Ignacio Camacho-ABC
- A Illa se le reprocha que no ha hecho nada, como si eso fuese una lacra para hacer carrera política en España
Muchos españoles, de esa clase de ciudadanos en eterno y gratuito estado de recelo que les lleva a sentirse siempre mal gobernados, tienden a pensar que en medio de una pandemia devastadora y persistente convendría que el ministro de Sanidad fuese un profesional sanitario. Un experto en salud pública o al menos alguien que aunque no sea médico sepa algo de hospitales, fármacos y tratamientos.
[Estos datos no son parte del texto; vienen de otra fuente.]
Definition formatCount (n : Z) : bytes :=
  let s := Itoa n in
  if zlen s <=? 3 then s else
  let lead := let m := Z.rem (zlen s) 3 in if m =? 0 then 3 else m in
  take (Z.to_nat lead) s ++ format_groups (length s) (drop (Z.to_nat lead) s).

Definition coalescedReason (base : bytes) (occurrences : Z) (noun : bytes) : bytes :=
  if occurrences <=? 1 then base
  else base ++ lit " (1 of " ++ formatCount occurrences ++ lit " " ++ noun ++ lit " since the previous entry)".

(** ** dualuse.go *)

Definition dualUseWindow : Z := 60 * 1000000000.
Definition dualUseTrackerPruneAt : Z := 4096.

Record dualUseEntry : Type := mkDualEntry { addr : bytes; addrAt : Z; version : bytes; versionAt : Z }.

Abbreviation dualUseTracker := (gmap bytes dualUseEntry).

Definition newDualUseTracker : dualUseTracker := ∅.

(** An entry the pruning loop deletes. *)
Definition dual_stale (now : Z) (e : dualUseEntry) : bool :=
  (dualUseWindow <? time_sub now (addrAt e)) && (dualUseWindow <? time_sub now (versionAt e)).

Definition dual_prune (t : dualUseTracker) (now : Z) : dualUseTracker :=
  if dualUseTrackerPruneAt <? Z.of_nat (size t)
  then filter (fun p => dual_stale now p.2 = false) t else t.

(** The field of an entry that [observe] looks at, and its time. *)
Definition dual_last (isVersion : bool) (e : dualUseEntry) : bytes * Z :=
  if isVersion then (version e, versionAt e) else (addr e, addrAt e).

Definition dual_set (isVersion : bool) (value : bytes) (now : Z) (e : dualUseEntry) : dualUseEntry :=
  if isVersion then mkDualEntry (addr e) (addrAt e) value now else mkDualEntry value now (version e) (versionAt e).

Definition dual_observe (t : dualUseTracker) (fingerprint value : bytes) (isVersion : bool) (now : Z) :
    (bytes * bool) * dualUseTracker :=
  if bool_decide (value = []) then (([], false), t) else
  let t := dual_prune t now in
  let e := default (mkDualEntry [] 0 [] 0) (t !! fingerprint) in
  let '(last, lastAt) := dual_last isVersion e in
  let out :=
    if negb (bool_decide (last = [])) && negb (bool_decide (last = value)) &&
       (time_sub now lastAt <=? dualUseWindow)
    then (last, true) else ([], false) in
  (out, <[fingerprint := dual_set isVersion value now e]> t).

(** ** Audit entries *)

Definition audit_call : Type := (bytes * bytes) * Z.
Definition audit_out : Type := audit_call * (bool * Z).

(** A run of calls: what each answered, oldest first. *)
Fixpoint admits (c : auditCoalescer) (calls : list audit_call) : list audit_out * auditCoalescer :=
  match calls with
  | [] => ([], c)
  | ((canaryID, action), now) :: calls =>
      let '(out, c) := coalesce_admit c canaryID action now in
      let '(outs, c) := admits c calls in
      (((canaryID, action), now, out) :: outs, c)
  end.

Lemma admits_snoc calls canaryID action now : forall c,
  admits c (calls ++ [((canaryID, action), now)]) =
    let '(outs, c1) := admits c calls in
    let '(out, c2) := coalesce_admit c1 canaryID action now in
    (outs ++ [((canaryID, action), now, out)], c2).
Proof.
  induction calls as [|[[a b] t] calls IH]; intros c; cbn [admits app].
  - destruct (coalesce_admit c canaryID action now) as [out c2]. done.
  - destruct (coalesce_admit c a b t) as [out c2]. rewrite IH. destruct (admits c2 calls) as [outs c3].
    destruct (coalesce_admit c3 canaryID action now) as [out' c4]. done.
Qed.

(** What was asked and answered for one key: the time, whether an entry was
    written, and for how many. *)
Definition of_key (k : bytes * bytes) (outs : list audit_out) : list (Z * (bool * Z)) :=
  omap (fun o => if decide (o.1.1 = k) then Some (o.1.2, o.2) else None) outs.

Definition written (o : Z * (bool * Z)) : bool := o.2.1.
Definition occurrences (h : list (Z * (bool * Z))) : Z := sum_by (fun o => o.2.2) h.

Lemma of_key_snoc k outs k' now out :
  of_key k (outs ++ [(k', now, out)]) = if decide (k' = k) then of_key k outs ++ [(now, out)] else of_key k outs.
Proof. unfold of_key. rewrite omap_app. simpl. case_decide; [done|by rewrite app_nil_r]. Qed.

Lemma occurrences_snoc h now w n : occurrences (h ++ [(now, (w, n))]) = occurrences h + n.
Proof. unfold occurrences. rewrite sum_by_app. unfold sum_by. simpl. lia. Qed.

(** What the coalescer holds for a key is what its history says. *)
Definition audit_holds (e : option auditCoalesceEntry) (h : list (Z * (bool * Z))) : Prop :=
  match e with
  | None => h = []
  | Some e => exists pre n post,
      h = pre ++ (lastWrite e, (true, n)) :: post /\ Forall (fun o => written o = false) post /\
      suppressed e = zlen post /\ occurrences h + suppressed e = zlen h
  end.

(** The rule of one answer, given the history before it. *)
Definition audit_rule (h : list (Z * (bool * Z))) (now : Z) (out : bool * Z) : Prop :=
  (h = [] /\ out = (true, 1)) \/
  exists pre t n post,
    h = pre ++ (t, (true, n)) :: post /\ Forall (fun o => written o = false) post /\
    out = if time_sub now t <? auditCoalesceInterval then (false, 0) else (true, zlen post + 1).

Lemma admit_spec c canaryID action now h :
  audit_holds (c !! (canaryID, action)) h ->
  let '(out, c') := coalesce_admit c canaryID action now in
  audit_rule h now out /\ audit_holds (c' !! (canaryID, action)) (h ++ [(now, out)]) /\
  (forall k, k ≠ (canaryID, action) -> c' !! k = c !! k).
Proof.
  unfold coalesce_admit. destruct (c !! (canaryID, action)) as [e|]; cbn [audit_holds].
  - intros (pre & n & post & Hh & Hpost & Hs & Ho).
    destruct (Z.ltb_spec (time_sub now (lastWrite e)) auditCoalesceInterval) as [Hlt|Hge]; cbn iota.
    + split; [right; exists pre, (lastWrite e), n, post; by rewrite (proj2 (Z.ltb_lt _ _))|].
      split; [|intros k Hk; by rewrite lookup_insert_ne]. rewrite lookup_insert_eq.
      exists pre, n, (post ++ [(now, (false, 0))]). split; [by rewrite Hh, <- app_assoc|].
      split; [apply Forall_app; split; [done|by apply Forall_singleton]|]. cbn [lastWrite suppressed]. rewrite zlen_app, Hs. split; [done|].
      rewrite occurrences_snoc, zlen_app. change (zlen [_]) with 1. lia.
    + split; [right; exists pre, (lastWrite e), n, post; by rewrite (proj2 (Z.ltb_ge _ _)), Hs|].
      split; [|intros k Hk; by rewrite lookup_insert_ne]. rewrite lookup_insert_eq.
      exists h, (suppressed e + 1), []. split; [done|]. split; [done|]. split; [done|].
      cbn [suppressed]. rewrite occurrences_snoc, zlen_app. change (zlen [_]) with 1. lia.
  - intros ->. split; [by left|]. split; [|intros k Hk; by rewrite lookup_insert_ne].
    rewrite lookup_insert_eq. by exists [], 1, [].
Qed.

Lemma admits_spec calls :
  let '(outs, c) := admits newAuditCoalescer calls in
  (forall k, audit_holds (c !! k) (of_key k outs)) /\
  (forall pre k now out post, outs = pre ++ (k, now, out) :: post -> audit_rule (of_key k pre) now out) /\
  fst <$> outs = calls.
Proof.
  induction calls as [|[[a b] now] calls IH] using rev_ind.
  { split; [done|]. split; [|done]. intros [] k now out post Heq; done. }
  rewrite admits_snoc. destruct (admits newAuditCoalescer calls) as [outs c]. destruct IH as (Hh & Hr & Hc).
  pose proof (admit_spec c a b now _ (Hh (a, b))) as Ha. destruct (coalesce_admit c a b now) as [out c'].
  destruct Ha as (Hrule & Hheld & Hother). split; [|split].
  - intros k. rewrite of_key_snoc. case_decide as Hk; [by subst k|]. rewrite Hother by done. apply Hh.
  - intros pre k t o post Heq. destruct post as [|q post _] using rev_ind.
    + apply app_inj_tail in Heq as [<- [= <- <- <-]]. done.
    + rewrite app_comm_cons, app_assoc in Heq. apply app_inj_tail in Heq as [-> _]. by eapply Hr.
  - by rewrite fmap_app, Hc.
Qed.

(** *** The count in an entry reads back *)

Lemma format_groups_digits fuel : forall s,
  (length s <= fuel)%nat -> 44 ∉ s -> filter (fun c => c ≠ 44) (format_groups fuel s) = s.
Proof.
  induction fuel as [|fuel IH]; intros s Hl Hs; [by destruct s; [|simpl in Hl; lia]|].
  destruct s as [|x s]; [done|]. cbn [format_groups]. rewrite filter_cons_False by (intros H; by apply H).
  rewrite <- (take_drop 3 (x :: s)) in Hs. apply not_elem_of_app in Hs as [Ht Hd].
  rewrite filter_app, IH; [|rewrite length_drop; simpl in *; lia|done].
  rewrite (filter_all (fun c => c ≠ 44)); [by rewrite take_drop|].
  apply Forall_forall. by intros c Hc ->.
Qed.

Lemma formatCount_digits n : 44 ∉ Itoa n -> filter (fun c => c ≠ 44) (formatCount n) = Itoa n.
Proof.
  intros Hn. unfold formatCount. case_match.
  - apply filter_all, Forall_forall. by intros c Hc ->.
  - set (k := Z.to_nat _). rewrite <- (take_drop k (Itoa n)) in Hn. apply not_elem_of_app in Hn as [Ht Hd].
    rewrite filter_app, format_groups_digits; [|rewrite length_drop; lia|done].
    rewrite (filter_all (fun c => c ≠ 44)); [by rewrite take_drop|].
    apply Forall_forall. by intros c Hc ->.
Qed.

Lemma Itoa_digits n : 0 <= n < 10 ^ 20 -> 44 ∉ Itoa n /\ dec_val (Itoa n) = n.
Proof.
  intros Hn. unfold Itoa. rewrite (proj2 (Z.ltb_ge _ _)) by lia.
  destruct (dec_digits_spec 19 n [] Hn) as (ds & -> & Hd & Hv & _). rewrite app_nil_r.
  split; [|done]. intros Hin. rewrite Forall_forall in Hd. by specialize (Hd 44 Hin).
Qed.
Una persona que se acuerde de comprar jeringuillas adecuadas cuando empieza una campaña de vacunación masiva, por ejemplo. Pero ésta es una idea pedestre y arbitrista que revela un concepto trasnochado y esquemático de la política e ignora que la gobernanza posmoderna necesita fórmulas mucho más imaginativas en la que lo importante es la comunicación, salir mucho en la tele y obedecer las consignas que reparten los gurús y los publicistas. Sólo desde una mentalidad antigua, refractaria a los cambios de paradigma, se puede pensar que una enfermedad que colapsa las UCI y mata seiscientas personas al día es un problema abordable desde el prisma limitado de la epidemiología o la medicina. De ahí la incomprensión popular sobre la esforzada gestión de un licenciado en filosofía (un filósofo es otra cosa) como Salvador Illa, o la decepción que entre quienes se enfrentan al Covid en primera línea causa el nombramiento de su sustituta Carolina Darias. Como prueba de este encuadre erróneo está Fernando Simón, que sí es médico pero donde de verdad brilla es en su faceta de pitoniso y comentarista de estadísticas.
La oposición y el periodismo le reprochan a Illa que no ha hecho nada, como si eso fuese una lacra para procurarse una carrera de dirigente en España. Nunca nadie ha sido destituido por ponerse de perfil ante las circunstancias, como solía recordar el socarrón Jesús Posada. En el Gabinete de Sánchez rige la máxima de eludir cualquier decisión antipática y el ya exministro ha bordado el papel de tipo atribulado por el drama, tan incapaz de una medida eficaz como de una mala palabra. Estaba ahí para eso, para adoptar el gesto exacto que en vez de ira provocase compasión por su fracaso. Ha cumplido la misión que le fue encomendada por el mando: eludir con expresión afligida cualquier tipo de responsabilidad ante el caos. Pero como toda impostura tiene un tiempo tasado, al final se le ha caído la máscara de hombre de palo porque la crecida del contagio exigía restricciones contraproducentes para su condición de candidato.
Su sucesora, funcionaria de oficio, llega con similar cometido: afrontar la epidemia con el enfoque político que el presidente impone desde el principio. Cambios mínimos. Estrategia de enroque y escapismo: que las autonomías se ocupen del virus con los actuales -y escasos- instrumentos jurídicos. Si Darias tiene siquiera voluntad de un eventual giro de estilo se verá cuando se sepa si Simón el Falsario continúa o no en su sitio.